_Records from a collection_
####
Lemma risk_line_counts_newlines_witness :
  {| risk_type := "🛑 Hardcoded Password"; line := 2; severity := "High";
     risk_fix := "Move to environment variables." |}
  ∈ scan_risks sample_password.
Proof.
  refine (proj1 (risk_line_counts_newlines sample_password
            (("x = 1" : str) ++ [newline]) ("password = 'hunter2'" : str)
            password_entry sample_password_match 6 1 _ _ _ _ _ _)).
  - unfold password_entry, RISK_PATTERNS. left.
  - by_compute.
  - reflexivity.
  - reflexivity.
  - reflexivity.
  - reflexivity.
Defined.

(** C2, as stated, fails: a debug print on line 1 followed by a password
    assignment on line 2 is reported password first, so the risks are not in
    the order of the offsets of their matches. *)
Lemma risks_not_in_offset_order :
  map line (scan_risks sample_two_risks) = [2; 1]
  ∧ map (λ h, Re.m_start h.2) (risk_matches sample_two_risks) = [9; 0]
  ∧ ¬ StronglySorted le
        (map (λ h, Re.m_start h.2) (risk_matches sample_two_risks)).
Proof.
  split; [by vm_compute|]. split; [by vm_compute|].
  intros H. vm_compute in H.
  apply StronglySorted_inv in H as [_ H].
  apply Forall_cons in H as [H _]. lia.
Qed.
####
_Exercise_
Which lines above run from the one containing "password_entry sample_password_match 6" to the one containing "the order of"? Give them again exactly, both ends included.

_Response area_
            password_entry sample_password_match 6 1 _ _ _ _ _ _)).
  - unfold password_entry, RISK_PATTERNS. left.
  - by_compute.
  - reflexivity.
  - reflexivity.
  - reflexivity.
  - reflexivity.
Defined.

(** C2, as stated, fails: a debug print on line 1 followed by a password
    assignment on line 2 is reported password first, so the risks are not in
    the order of the offsets of their matches. *)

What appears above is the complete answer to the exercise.